Collected data entries
───

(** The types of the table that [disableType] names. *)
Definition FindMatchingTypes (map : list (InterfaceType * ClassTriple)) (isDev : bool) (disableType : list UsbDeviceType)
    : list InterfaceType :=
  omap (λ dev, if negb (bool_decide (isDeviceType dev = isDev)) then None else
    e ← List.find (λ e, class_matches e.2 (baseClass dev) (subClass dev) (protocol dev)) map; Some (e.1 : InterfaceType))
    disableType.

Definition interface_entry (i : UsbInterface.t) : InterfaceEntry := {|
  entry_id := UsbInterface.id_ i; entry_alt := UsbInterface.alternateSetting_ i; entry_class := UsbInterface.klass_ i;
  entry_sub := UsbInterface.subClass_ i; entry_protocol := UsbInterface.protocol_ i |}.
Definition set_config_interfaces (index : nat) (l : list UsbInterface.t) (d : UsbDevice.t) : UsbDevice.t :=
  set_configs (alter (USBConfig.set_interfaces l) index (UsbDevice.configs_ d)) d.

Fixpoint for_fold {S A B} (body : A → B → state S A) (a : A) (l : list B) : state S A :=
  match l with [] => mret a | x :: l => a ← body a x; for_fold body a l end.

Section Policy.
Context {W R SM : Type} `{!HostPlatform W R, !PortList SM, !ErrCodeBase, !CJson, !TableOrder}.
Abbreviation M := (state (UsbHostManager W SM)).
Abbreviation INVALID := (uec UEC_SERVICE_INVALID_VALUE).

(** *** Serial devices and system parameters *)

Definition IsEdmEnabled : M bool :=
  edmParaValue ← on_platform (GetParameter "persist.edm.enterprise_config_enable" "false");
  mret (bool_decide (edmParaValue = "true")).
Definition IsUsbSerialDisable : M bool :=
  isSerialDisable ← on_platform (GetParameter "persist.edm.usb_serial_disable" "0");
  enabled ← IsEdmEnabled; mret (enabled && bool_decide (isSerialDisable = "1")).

───

What is expected
For this task, write out exactly the lines of the entries above, starting at the line with "entry_id := UsbInterface.id_" and ending at the line with "Abbreviation M := (state", both included, and no others.

Answer space
  entry_id := UsbInterface.id_ i; entry_alt := UsbInterface.alternateSetting_ i; entry_class := UsbInterface.klass_ i;
  entry_sub := UsbInterface.subClass_ i; entry_protocol := UsbInterface.protocol_ i |}.
Definition set_config_interfaces (index : nat) (l : list UsbInterface.t) (d : UsbDevice.t) : UsbDevice.t :=
  set_configs (alter (USBConfig.set_interfaces l) index (UsbDevice.configs_ d)) d.

Fixpoint for_fold {S A B} (body : A → B → state S A) (a : A) (l : list B) : state S A :=
  match l with [] => mret a | x :: l => a ← body a x; for_fold body a l end.

Section Policy.
Context {W R SM : Type} `{!HostPlatform W R, !PortList SM, !ErrCodeBase, !CJson, !TableOrder}.
Abbreviation M := (state (UsbHostManager W SM)).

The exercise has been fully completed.